Brando_ Songs My Mother Taught Me - Marlon Brando [147]
There were constant rumors that the governor had ordered the National Guard to retake the novitiate, which would certainly have meant bloodshed. But like all Indians I’ve ever met, those in the novitiate under attack joked no matter what the circumstances were, even when they were being fired on. We talked a great deal, and it was during such moments that I realized how much I related to their philosophy of life and how closely it paralleled my own. In terms of religion or philosophy, I suppose I am closer to what American Indians believe than to any conventional faith. Its essence is a sense of harmony and oneness, a belief that everything on earth—the environment, nature, people, trees, the land, the wind, animals—is interrelated, and that every manifestation of life has a purpose and place. Indians also believe that nothing is inherently bad; we are all in the same cycle of life, and there really is no death, only transformation. They follow what in many ways is a pure form of democracy: major decisions are made collectively by a consensus reached at councils, and chiefs are elected on merit; just because a young brave is the son of a chief, he doesn’t succeed his father unless he has earned it.
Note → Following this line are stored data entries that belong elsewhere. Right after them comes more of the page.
Lemma rd_label nm k l t :
  nm = k ++ l :: t → wf_name nm →
  rd (rhn nm) (zlen (rhn_labels k)) = Some (zlen l) ∧ 0 < zlen l ∧
  rd (rhn nm) (zlen (rhn_labels k) + (zlen l + 1)) = Some (first_len t) ∧
  zlen (rhn_labels k) + (zlen l + 1) = zlen (rhn_labels (k ++ [l])) ∧
  zdrop (zlen (rhn_labels k) + (zlen l + 1)) (rhn nm) = rhn t ∧ wf_name (l :: t) ∧ wf_name t.
Proof.
  intros -> Hwf. assert (Hwf' := wf_name_drop _ (length k) Hwf). rewrite drop_app_length in Hwf'.
  assert (Hwt := wf_name_drop _ 1 Hwf'). cbn [drop] in Hwt.
  assert (Hl : 1 ≤ zlen l) by (destruct Hwf' as [H _]; apply list.Forall_cons in H as [[? _] _]; lia).
  assert (Hr : ∀ k' t', rhn (k' ++ t') = rhn_labels k' ++ rhn t') by (intros; unfold rhn; by rewrite rhn_labels_app, app_assoc).
  assert (Hk : zlen (rhn_labels k) + (zlen l + 1) = zlen (rhn_labels (k ++ [l]))).
  { rewrite rhn_labels_app, zlen_app. change (rhn_labels [l]) with ((zlen l :: l) ++ []). rewrite app_nil_r, zlen_cons. lia. }
  split; [rewrite Hr; pose proof (rd_first_len (rhn_labels k) (l :: t) []) as H; by rewrite app_nil_r in H|]. split; [lia|].
  assert (Hsplit : rhn (k ++ l :: t) = rhn_labels (k ++ [l]) ++ rhn t) by (rewrite <-Hr; by rewrite <-app_assoc).
  split; [rewrite Hk, Hsplit; pose proof (rd_first_len (rhn_labels (k ++ [l])) t []) as H; by rewrite app_nil_r in H|].
  split; [done|]. split; [rewrite Hk, Hsplit; apply zdrop_app_length|done].
Qed.
Lemma wf_name_star l t : wf_name (l :: t) → wf_name ([42] :: t) ∧ 2 + zlen (rhn t) ≤ DNSNAMEBUFSIZE.
Proof.
  intros [Hl Hlen]. apply list.Forall_cons in Hl as [[Hl _] Ht].
  assert (Hz : ∀ x, zlen (rhn (x :: t)) = 1 + zlen x + zlen (rhn t)) by (intros; rewrite rhn_cons, zlen_app, zlen_cons; lia).
  rewrite Hz in Hlen. split; [|lia]. split; [constructor; [split; [done|]|done]|rewrite Hz; change (zlen [42]) with 1; lia].
  constructor; [done|constructor].
Qed.
Lemma find_up_spec s L nm k t fuel :
  inv s L → wf_name nm → nm = k ++ t → t ≠ [] → (length t ≤ fuel)%nat →
  safe (find_up fuel (rhn nm) (zlen (rhn_labels k))) (λ r s', s' = s ∧ r = enclosing s t) s.
Proof.
  intros Hinv Hwf. revert k t. induction fuel as [|fuel IH]; intros k t Hnm Ht Hf; [destruct t; [done|cbn in Hf; lia]|].
  destruct t as [|l t]; [done|]. destruct (rd_label nm k l t Hnm Hwf) as (Hr1 & Hl & Hr2 & Hk & Hd & Hwl & Hwt).
  cbn [find_up]. s_need Hr1. s_need Hr2. destruct t as [|l2 t]; [by apply safe_ret|].
  assert (H2 : 0 < first_len (l2 :: t)) by (destruct Hwt as [H _]; apply list.Forall_cons in H as [[? _] _]; cbn; lia).
  zif (first_len (l2 :: t) =? 0); [lia|]. rewrite Hd. set (u := l2 :: t) in *. s_bind.
  eapply safe_mono; [by apply lookup_ent_spec; [apply Hinv|]|]. cbn beta. intros r s1 (-> & Hr & _).
  assert (He : enclosing s (l :: u) = match find s u with
      | None => enclosing s u
      | Some a => match cents s !! a with
          | Some c => if negative c then (Some a, w_neg)
              else if has (c_flags c) DF_WILD then let r := find s ([42] :: u) in (r, if not_null r then w_wild else 0)
              else if has (c_flags c) DF_LOCAL then (Some a, w_locnerr) else (None, 0)
          | None => (None, 0) end end) by done.
  rewrite He. clear He. rewrite Hr. destruct (find s u) as [a|] eqn:Hfu.
  - destruct (find_cent _ _ _ _ (inv_table _ _ Hinv) Hfu) as (c & Hc & _). rewrite Hc. s_load Hc.
    destruct (negative c); [by apply safe_ret|]. destruct (has (c_flags c) DF_WILD).
    + destruct (wf_name_star l u Hwl) as [Hws Hle]. pose proof (rhnlen_spec u [] (proj1 Hwt)) as Hlen. rewrite app_nil_r in Hlen.
      s_need Hlen. s_bind. apply safe_assert; [by apply Z.leb_le|]. rewrite ztake_all by done.
      replace ([1; 42] ++ rhn u) with (rhn ([42] :: u)) by (rewrite rhn_cons; done). s_bind.
      eapply safe_mono; [by apply lookup_ent_spec; [apply Hinv|]|]. cbn beta. intros r' s1 (-> & Hr' & _). apply safe_ret. by rewrite Hr'.
    + destruct (has (c_flags c) DF_LOCAL); by apply safe_ret.
  - rewrite Hk. apply IH; [by rewrite Hnm, <-app_assoc|done|subst u; cbn [length] in *; lia].
Qed.
Lemma find_ent_spec s L nm wild :
  inv s L → wf_name nm → safe (find_ent (rhn nm) wild) (λ r s', s' = s ∧ r = found s nm wild) s.
Proof.
  intros Hinv Hwf. unfold find_ent, found. s_bind. eapply safe_mono; [by apply lookup_ent_spec; [apply Hinv|]|]. cbn beta.
  intros r s1 (-> & -> & _). destruct (find s nm) as [a|]; [by apply safe_ret|]. destruct wild; [|by apply safe_ret].
  pose proof (rd_first_len [] nm []) as H0. cbn [app] in H0. rewrite app_nil_r, zlen_nil in H0. s_need H0.
  destruct nm as [|l t]; [by apply safe_ret|]. assert (0 < first_len (l :: t)) by (destruct Hwf as [H _]; apply list.Forall_cons in H as [[? _] _]; cbn; lia).
  zif (first_len (l :: t) =? 0); [lia|]. eapply (find_up_spec s L (l :: t) [] (l :: t)); try done. pose proof (length_rhn (l :: t)). lia.
Qed.
(** The set of a type. *)
Definition set_of (c : dns_cent_t) (tp : Z) : option rr_set_t :=
  if (0 <=? tp - T_MIN) && (tp - T_MIN <? T_NUM) then
    match place tp with Some i => if i <? NRRTOT then slot c i else None | None => None end
  else None.
Lemma place_nonneg tp i : place tp = Some i → 0 ≤ i.
Proof.
  intros H. assert (Hall : Forall (λ i, 0 ≤ i) rrlkuptab) by (apply (bool_decide_unpack _); by vm_compute).
  unfold place in H. by apply (Forall_lookup_1 _ _ _ _ Hall H).
Qed.
Lemma getrrset_spec c tp : cent_ok c → getrrset c tp = Some (set_of c tp).
Proof.
  intros Hok. pose proof (ok_tag _ Hok) as Ht. unfold getrrset, set_of. destruct (negative c) eqn:Hn.
  { destruct (_ && _); [|done]. destruct (place tp) as [i|]; [|done]. destruct (i <? NRRTOT); [|done]. by rewrite slot_negative. }
  destruct ((0 <=? tp - T_MIN) && (tp - T_MIN <? T_NUM)) eqn:Hb; [|done]. zbool.
  destruct (place tp) as [i|] eqn:Hp.
  2: { exfalso. unfold place in Hp. apply lookup_ge_None in Hp. change (length rrlkuptab) with (Z.to_nat T_NUM) in Hp. lia. }
  pose proof (place_nonneg _ _ Hp) as Hi. unfold place in Hp. rewrite Hp. cbn [mbind option_bind].
  assert (Hx : i < NRRTOT → RRARR_INDEX_TESTEXT c i = Some (slot c i)) by (intros; apply testext_slot; [done|lia]).
  unfold RRARR_INDEX_TESTEXT in Hx. rewrite Hn in Hx. unfold cent_tag in Ht. unfold rr_of in *. destruct (u c) as [|mu ext]; [congruence|].
  cbn [mbind option_bind] in *. zif (i <? NRRTOT).
  - rewrite <-Hx by done. zif (i <? NRRMU); [done|]. zif (i - NRRMU <? NRREXT); [done|]. unfold NRRTOT, NRRMU, NRREXT in *. lia.
  - zif (i <? NRRMU); [unfold NRRTOT, NRRMU, NRREXT in *; lia|]. zif (i - NRRMU <? NRREXT); [unfold NRRTOT, NRRMU, NRREXT in *; lia|done].
Qed.
Definition has_records (c : dns_cent_t) (tp : Z) : bool :=
  match set_of c tp with Some st => match rrs st with [] => false | _ => true end | None => false end.
Lemma have_rr_spec c tp : cent_ok c → have_rr c tp = Some (has_records c tp).
Proof.
  intros Hok. unfold have_rr, has_records. rewrite getrrset_spec by done. destruct (negative c) eqn:Hn; [|done].
  assert (Hs : set_of c tp = None).
  { unfold set_of. destruct (_ && _); [|done]. destruct (place tp) as [i|]; [|done]. destruct (i <? NRRTOT); [|done]. apply slot_negative; [apply Hok|done]. }
  by rewrite Hs.
Qed.

Lemma local_owner_spec s L nm k t fuel tp :
  inv s L → wf_name nm → nm = k ++ t → t ≠ [] → (length t ≤ fuel)%nat →
  safe (local_owner fuel (rhn nm) (zlen (rhn_labels k)) tp) (λ r s', s' = s ∧
    (λ o, zdrop o (rhn nm)) <$> r = rhn <$> owner_of s tp t) s.
Proof.
  intros Hinv Hwf. revert k t. induction fuel as [|fuel IH]; intros k t Hnm Ht Hf; [destruct t; [done|cbn in Hf; lia]|].
  destruct t as [|l t]; [done|]. destruct (rd_label nm k l t Hnm Hwf) as (Hr1 & Hl & Hr2 & Hk & Hd & Hwl & Hwt).
  cbn [local_owner]. s_need Hr1. s_need Hr2. destruct t as [|l2 t]; [by apply safe_ret|].
  assert (H2 : 0 < first_len (l2 :: t)) by (destruct Hwt as [H _]; apply list.Forall_cons in H as [[? _] _]; cbn; lia).
  zif (first_len (l2 :: t) =? 0); [lia|]. rewrite Hd. set (u := l2 :: t) in *. s_bind.
  eapply safe_mono; [by apply lookup_ent_spec; [apply Hinv|]|]. cbn beta. intros r s1 (-> & Hr & _).
  assert (He : owner_of s tp (l :: u) = match find s u ≫= λ a, cents s !! a with
      | None => owner_of s tp u
      | Some c => if negb (has (c_flags c) DF_LOCAL) then None else if default false (have_rr c tp) then Some u else owner_of s tp u end) by done.
  rewrite He, Hr. clear He. assert (Hnext : safe (local_owner fuel (rhn nm) (zlen (rhn_labels k) + (zlen l + 1)) tp)
    (λ r s', s' = s ∧ (λ o, zdrop o (rhn nm)) <$> r = rhn <$> owner_of s tp u) s).
  { rewrite Hk. apply IH; [by rewrite Hnm, <-app_assoc|done|subst u; cbn [length] in *; lia]. }
  destruct (find s u) as [a|] eqn:Hfu; [|exact Hnext].
  destruct (find_cent _ _ _ _ (inv_table _ _ Hinv) Hfu) as (c & Hc & _). cbn [mbind option_bind]. rewrite Hc. s_load Hc.
  destruct (has (c_flags c) DF_LOCAL); cbn [negb]; [|by apply safe_ret].
  pose proof (have_rr_spec c tp (core_cent _ _ (inv_core _ _ Hinv) _ _ Hc)) as Hh. rewrite Hh. cbn [default from_option id].
  s_need (eq_refl (Some (has_records c tp))). destruct (has_records c tp); [|exact Hnext]. apply safe_ret. split; [done|]. cbn. by rewrite Hd.
Qed.
Lemma getlocalowner_spec s L nm tp :
  inv s L → wf_name nm →
  safe (getlocalowner (rhn nm) tp) (λ r s', s' = s ∧ (λ o, zdrop o (rhn nm)) <$> r = rhn <$> owner_of s tp nm) s.
Proof.
  intros Hinv Hwf. unfold getlocalowner. pose proof (rd_first_len [] nm []) as H0. cbn [app] in H0. rewrite app_nil_r, zlen_nil in H0. s_need H0.
  destruct nm as [|l t]; [by apply safe_ret|]. assert (0 < first_len (l :: t)) by (destruct Hwf as [H _]; apply list.Forall_cons in H as [[? _] _]; cbn; lia).
  zif (first_len (l :: t) =? 0); [lia|]. eapply (local_owner_spec s L (l :: t) [] (l :: t)); try done. pose proof (length_rhn (l :: t)). lia.
Qed.

(** ** Lookups *)

(** A copy, or nothing when memory is short. *)
Lemma copy_ent_spec s L a c :
  inv s L → cents s !! a = Some c →
  safe (copy_ent a) (λ r s', (mem_ok (mem s) → not_null r = true) ∧ frame s s' ∧ cents s' = cents s ∧ inv s' L ∧
    ∀ c', r = Some c' → view_cent c' = view_cent c ∧ cent_ok c' ∧ cent_nodes c' = []) s.
Proof.
  intros Hinv Hc. destruct (invx_cent_name _ _ _ _ Hinv Hc) as (Hok & nm & Hnm & Hq). unfold copy_ent. s_load Hc.
  destruct (copy_cent_spec (mem s) c L (ok_tag _ Hok) (core_dll _ _ (inv_core _ _ Hinv))) as (r & m1 & Hcp & Hd & Hmo & Hr).
  { rewrite Hq. pose proof (rhnlen_spec nm [] (proj1 Hnm)) as Hl. by rewrite app_nil_r in Hl. }
  s_bind. apply (safe_on_mem _ _ _ _ _ Hcp). apply safe_ret. split; [intros Hm; apply Hmo in Hm; by destruct r|].
  split; [split; try done; apply Hd|]. split; [done|]. split; [by apply invx_mem|]. intros c' Hr'. destruct r as [[b ce]|]; [|done].
  injection Hr' as <-. destruct Hr as (_ & _ & Hcopy). destruct (copy_of_ok c ce Hok Hcopy) as (? & ? & _).
  split; [by apply view_copy|done].
Qed.

Section ops.
Context (now : Z).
The shooting continued sporadically day and night while the Dog Soldiers ran into the building to reload, then back into the snow to return the fire of the rednecks, whooping and yelling. It didn’t seem real until a rifle bullet smashed into a chimney a few feet from my head on the afternoon of a sunny day. The temperature was up to about thirty-five degrees and I was tired of being penned inside, so I went up to the roof to enjoy a little sun. A second or two later, a brick exploded an arm’s length from me. For an instant, I wondered what that was; then I heard the rifle shot, remembered that bullets travel faster than sound, and ran for cover. It was only another bullet, like millions before it, fired indiscriminately in the hope of killing an unimportant Indian.